# [Required action]
Reproduce the full set of records verbatim.

[Material provided Boundary: Start]

(** [pipe]: the two descriptors, or [None] for the result -1. *)
Definition pipe : kM (kst D) (option (Z * Z)) :=
  let* pp := pipe_create PIPE_SIZE in
  let* p := get_pipe pp in
  put_pipe pp (with_p_writers 1 (with_p_readers 1 p)) ;;;
  let* node := pipe_create_node pp in
  let* rf := file_create node O_RDONLY in
  let* wf := file_create node O_WRONLY in
  let* c := current_task in
  let* t := get_task c in
  let* (rfd, wfd) := kget_opt (λ _, pipe_find 29 FIRST_USER_FD (t_fd_table t) (-1)) in
  if (rfd =? -1) || (wfd =? -1) then kret None
  else
    set_cur_fd rfd rf ;;;
    set_cur_fd wfd wf ;;;
    kret (Some (rfd, wfd)).
End ops.

(** ** What a pipe promises *)

(** The abstract pipe: a bounded queue of bytes with its two counts and its
    registered waiter. *)
Record queue : Type := mk_queue {
  q_bytes : list Z; q_cap : Z; q_readers : Z; q_writers : Z; q_waiter : Z
}.

Definition abs (p : pipe_t) : queue :=
  mk_queue (contents p) (p_size p) (p_readers p) (p_writers p) (p_waiting p).

(** Appends the longest prefix that fits. *)
Definition q_write (data : list Z) (q : queue) : Z * queue :=
  if q_readers q =? 0 then (4294967295, q)
  else
    let n := Z.min (Z.of_nat (length data)) (q_cap q - Z.of_nat (length (q_bytes q))) in
    (n, mk_queue (q_bytes q ++ take (Z.to_nat n) data)
          (q_cap q) (q_readers q) (q_writers q) (q_waiter q)).

(** Takes the oldest bytes; [None] when the reader must wait. *)
Definition q_read (size : Z) (q : queue) : option (list Z * queue) :=
  match q_bytes q with
  | [] => if q_writers q =? 0 then Some ([], q) else None
  | l => Some (take (Z.to_nat size) l,
               mk_queue (drop (Z.to_nat size) l)
                 (q_cap q) (q_readers q) (q_writers q) (q_waiter q))
  end.

(** The tasks after [wake t], when [t] is not NULL. *)
Definition woken (t : Z) (m : gmap Z task_t) : gmap Z task_t :=
  if t =? 0 then m
  else match m !! t with
       | Some tk =>
           if t_state tk =? TASK_WAITING then <[t := with_t_state TASK_READY tk]> m else m
       | None => m
       end.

[Material provided Boundary: End]

# [Response to this task]
(** [pipe]: the two descriptors, or [None] for the result -1. *)
Definition pipe : kM (kst D) (option (Z * Z)) :=
  let* pp := pipe_create PIPE_SIZE in
  let* p := get_pipe pp in
  put_pipe pp (with_p_writers 1 (with_p_readers 1 p)) ;;;
  let* node := pipe_create_node pp in
  let* rf := file_create node O_RDONLY in
  let* wf := file_create node O_WRONLY in
  let* c := current_task in
  let* t := get_task c in
  let* (rfd, wfd) := kget_opt (λ _, pipe_find 29 FIRST_USER_FD (t_fd_table t) (-1)) in
  if (rfd =? -1) || (wfd =? -1) then kret None
  else
    set_cur_fd rfd rf ;;;
    set_cur_fd wfd wf ;;;
    kret (Some (rfd, wfd)).
End ops.

(** ** What a pipe promises *)

(** The abstract pipe: a bounded queue of bytes with its two counts and its
    registered waiter. *)
Record queue : Type := mk_queue {
  q_bytes : list Z; q_cap : Z; q_readers : Z; q_writers : Z; q_waiter : Z
}.

Definition abs (p : pipe_t) : queue :=
  mk_queue (contents p) (p_size p) (p_readers p) (p_writers p) (p_waiting p).

(** Appends the longest prefix that fits. *)
Definition q_write (data : list Z) (q : queue) : Z * queue :=
  if q_readers q =? 0 then (4294967295, q)
  else
    let n := Z.min (Z.of_nat (length data)) (q_cap q - Z.of_nat (length (q_bytes q))) in
    (n, mk_queue (q_bytes q ++ take (Z.to_nat n) data)
          (q_cap q) (q_readers q) (q_writers q) (q_waiter q)).

(** Takes the oldest bytes; [None] when the reader must wait. *)
Definition q_read (size : Z) (q : queue) : option (list Z * queue) :=
  match q_bytes q with
  | [] => if q_writers q =? 0 then Some ([], q) else None
  | l => Some (take (Z.to_nat size) l,
               mk_queue (drop (Z.to_nat size) l)
                 (q_cap q) (q_readers q) (q_writers q) (q_waiter q))
  end.

(** The tasks after [wake t], when [t] is not NULL. *)
Definition woken (t : Z) (m : gmap Z task_t) : gmap Z task_t :=
  if t =? 0 then m
  else match m !! t with
       | Some tk =>
           if t_state tk =? TASK_WAITING then <[t := with_t_state TASK_READY tk]> m else m
       | None => m
       end.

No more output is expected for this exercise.